Analytical interference in serum iron determination reveals iron versus gadolinium transmetallation with linear gadolinium-based contrast agents

Abstract

Objectives: The purposes of this study were to evaluate the risk for analytical interference with gadolinium-based contrast agents (GBCAs) for the colorimetric measurement of serum iron (Fe³⁺) and to investigate the mechanisms involved.

Materials and methods: Rat serum was spiked with several concentrations of all molecular categories of GBCAs, ligands, or "free" soluble gadolinium (Gd³⁺). Serum iron concentration was determined by 2 different colorimetric methods at pH 4.0 (with a Vitros DT60 analyzer or a Cobas Integra 400 analyzer). Secondly, the cause of interference was investigated by (a) adding free soluble Gd³⁺ or Mn²⁺ to serum in the presence of gadobenic acid or gadodiamide and (b) electrospray ionization mass spectrometry.

Results: Spurious decrease in serum Fe³⁺ concentration was observed with all linear GBCAs (only with the Vitros DT60 technique occurring at pH 4.0) but not with macrocyclic GBCAs or with free soluble Gd³⁺. Spurious hyposideremia was also observed with the free ligands present in the pharmaceutical solutions of the linear GBCAs gadopentetic acid and gadodiamide (ie, diethylene triamine pentaacetic acid and calcium-diethylene triamine pentaacetic acid bismethylamide, respectively), suggesting the formation of Fe-ligand chelate.Gadobenic acid-induced interference was blocked in a concentration-dependent fashion by adding a free soluble Gd³⁺ salt. Conversely, Mn²⁺, which has a lower affinity than Gd³⁺ and Fe³⁺ for the ligand of gadobenic acid (ie, benzyloxypropionic diethylenetriamine tetraacetic acid), was less effective (interference was only partially blocked), suggesting an Fe³⁺ versus Gd³⁺ transmetallation phenomenon at pH 4.0. Similar results were observed with gadodiamide. Mass spectrometry detected the formation of Fe-ligand with all linear GBCAs tested in the presence of Fe and the disappearance of Fe-ligand after the addition of free soluble Gd³⁺. No Fe-ligand chelate was found in the case of the macrocyclic GBCA gadoteric acid.

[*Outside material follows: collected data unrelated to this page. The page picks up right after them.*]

(* ===== verification/Bencode.v ===== *)
(** Bencode: src/bencode/{decode,encode,api,scanner,bytes}.go, for values of
    dynamic type ([interface{}]).

    The decoder keeps its unread input, the offset and a scratch buffer; a
    panic that [Decode] recovers from is [Throw].  A dictionary is the list of
    its entries; Go's map has them in no particular order, and the encoder
    sorts them. *)
From stdpp Require Import base numbers list sets strings.
From Stdlib Require Import ZArith Lia Sorted.
From S2P Require Import Prelude RequestStrategy Decimal.
Open Scope Z_scope.

(** ** Values and errors *)
Inductive ival : Type :=
| IInt (n : Z)                      (** int64 *)
| IBig (n : Z)                      (** *big.Int *)
| IStr (s : list Z)
| IList (l : list ival)
| IDict (d : list (list Z * ival)).

Inductive derr : Type :=
| ESyntax (off : Z)                 (** *SyntaxError *)
| EEOF                              (** io.EOF *)
| EUnexpectedEOF                    (** io.ErrUnexpectedEOF *)
| EType                             (** *UnmarshalTypeError *)
| ETrailing (n : Z)                 (** ErrUnusedTrailingBytes *)
| EOther (why : string)
| ERuntime (why : string).          (** a run-time panic, which is not recovered from *)

(** The decoder: [d.r], [d.Offset], [d.buf]. *)
Record dec : Type := mkDec { drest : list Z; Offset : Z; dbuf : list Z }.

Inductive dout (A : Type) : Type :=
| Ret (a : A) (st : dec)
| Throw (e : derr)
| NoFuel.
Arguments Ret {A} _ _.
Arguments Throw {A} _.
Arguments NoFuel {A}.

Definition M (A : Type) : Type := dec → dout A.

#[export] Instance M_ret : MRet M := λ A a st, Ret a st.
#[export] Instance M_bind : MBind M := λ A B f m st,
  match m st with Ret a st => f a st | Throw e => Throw e | NoFuel => NoFuel end.

Definition throw {A} (e : derr) : M A := λ _, Throw e.
Definition getOffset : M Z := λ st, Ret (Offset st) st.
Definition getBuf : M (list Z) := λ st, Ret (dbuf st) st.
Definition buf_Reset : M unit := λ st, Ret tt (mkDec (drest st) (Offset st) []).
Definition buf_Write (s : list Z) : M unit := λ st, Ret tt (mkDec (drest st) (Offset st) (dbuf st ++ s)).

(** ** decode.go *)
Definition DefaultDecodeMaxStrLen : Z := 2 ^ 27 - 1.

(** [d.MaxStrLen] as the parameter [maxStrLen] of the decoder. *)
Definition getMaxStrLen (maxStrLen : Z) : Z := if maxStrLen =? 0 then DefaultDecodeMaxStrLen else maxStrLen.

(** [d.r.ReadByte()] where the caller panics with the error. *)
Definition ReadByte_or (e : derr) : M Z := λ st,
  match drest st with
  | [] => Throw e
  | b :: r => Ret b (mkDec r (Offset st + 1) (dbuf st))
  end.

(** An end of file becomes a syntax error at the current offset. *)
Definition readByte : M Z := λ st, ReadByte_or (ESyntax (Offset st)) st.

Fixpoint readUntilLoop (sep : Z) (rest : list Z) (off : Z) (buf : list Z) : dout unit :=
  match rest with
  | [] => Throw (ESyntax off)
  | b :: rest =>
      if b =? sep then Ret tt (mkDec rest (off + 1) buf) else readUntilLoop sep rest (off + 1) (buf ++ [b])
  end.

Definition readUntil (sep : Z) : M unit := λ st, readUntilLoop sep (drest st) (Offset st) (dbuf st).

(** [checkBufferedInt]; [false] is the error "invalid leading digit". *)
Definition checkBufferedInt (b : list Z) : bool :=
  match b with
  | [] | [_] => true
  | c :: b' =>
      match (if c =? 45 then b' else b) with
      | d :: _ => negb ((d <? 49) || (57 <? d))
      | [] => false
      end
  end.

(** [readInt], with the error it returns. *)
Definition readInt : M (option derr) :=
  _ ← readUntil 101;
  b ← getBuf;
  mret (if checkBufferedInt b then None else Some (EOther "invalid leading digit")).

Definition parseStringLength (maxStrLen : Z) : M (result derr Z) :=
  start ← getOffset;
  _ ← readUntil 58;
  b ← getBuf;
  if negb (checkBufferedInt b) then mret (Bad (EOther "invalid leading digit"))
  else
    match ParseInt b with
    | NumOk length =>
        _ ← buf_Reset;
        mret (if getMaxStrLen maxStrLen <? length then Bad (EOther "parsed string length exceeds limit") else Good length)
    | _ => throw (ESyntax (start - 1))
    end.

Definition parseIntInterface : M ival :=
  start ← getOffset;
  err ← readInt;
  match err with
  | Some e => throw e
  | None =>
      b ← getBuf;
      ret ← (match ParseInt b with
             | NumOk n => mret (IInt n)
             | NumRange n => mret (IBig n)
             | NumSyntax => throw (ESyntax (start - 1))
             end);
      _ ← buf_Reset;
      mret ret
  end.

(** [readBytes]: [io.ReadAll] of a [LimitReader]. *)
Definition readBytes (length_ : Z) : M (list Z) := λ st,
  let b := take (Z.to_nat length_) (drest st) in
  if Z.of_nat (length b) =? length_
  then Ret b (mkDec (drop (Z.to_nat length_) (drest st)) (Offset st) (dbuf st))
  else Throw (EOther "read bytes").

Definition addOffset (n : Z) : M unit := λ st, Ret tt (mkDec (drest st) (Offset st + n) (dbuf st)).

Definition parseStringInterface (maxStrLen : Z) : M (list Z) :=
  len ← parseStringLength maxStrLen;
  match len with
  | Bad e => throw e
  | Good n =>
      b ← readBytes n;
      _ ← addOffset (Z.of_nat (length b));
      mret b
  end.

Definition bytes_le (a b : list Z) : bool := match bytes_compare a b with Gt => false | _ => true end.

Definition noFuel {A} : M A := λ _, NoFuel.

Conclusions: Macrocyclic GBCAs induced no interference with colorimetric methods for iron determination, whereas negative interference was observed with linear GBCAs using a Vitros DT60 analyzer. This interference of linear GBCAs seems to be caused by the excess of ligand and/or an Fe³⁺ versus Gd³⁺ transmetallation phenomenon.

FIGURE 1

Effects of GBCAs and Gd acetate (0.05–5.0 mM in rat serum), Ca-DTPA-BMA (0.0025–0.25 mM), and DTPA (0.0001–0.01 mM) on the iron concentration determined by the colorimetric method with a Vitros DT60 analyzer (percentage recovery) (n = 2, in duplicate).

FIGURE 2

Effects of adding Gd acetate (0.01–5.0 mM in the rat serum) or Mn chloride (1.25 and 5.0 mM) in the presence of gadobenic acid (1.25 mM) on the iron concentration determined by the colorimetric method with a Vitros DT60 analyzer (magnitude of interference) (in duplicate).

FIGURE 3

Effects of adding Gd acetate (2.0 mM) or Mn chloride (2.0, 2.5, 5.0, or 10.0 mM) in the presence of Ca-DTPA-BMA (2.0 mM) on the iron concentration determined by the colorimetric method with a Vitros DT60 analyzer (magnitude of interference) (in duplicate).

FIGURE 4

The ESI/MS spectra for gadodiamide solutions with a zoom for Fe-DTPA-BMA detection (C₁₆H₂₉N₅O₈, the molecular formula for DTPA-BMA ligand).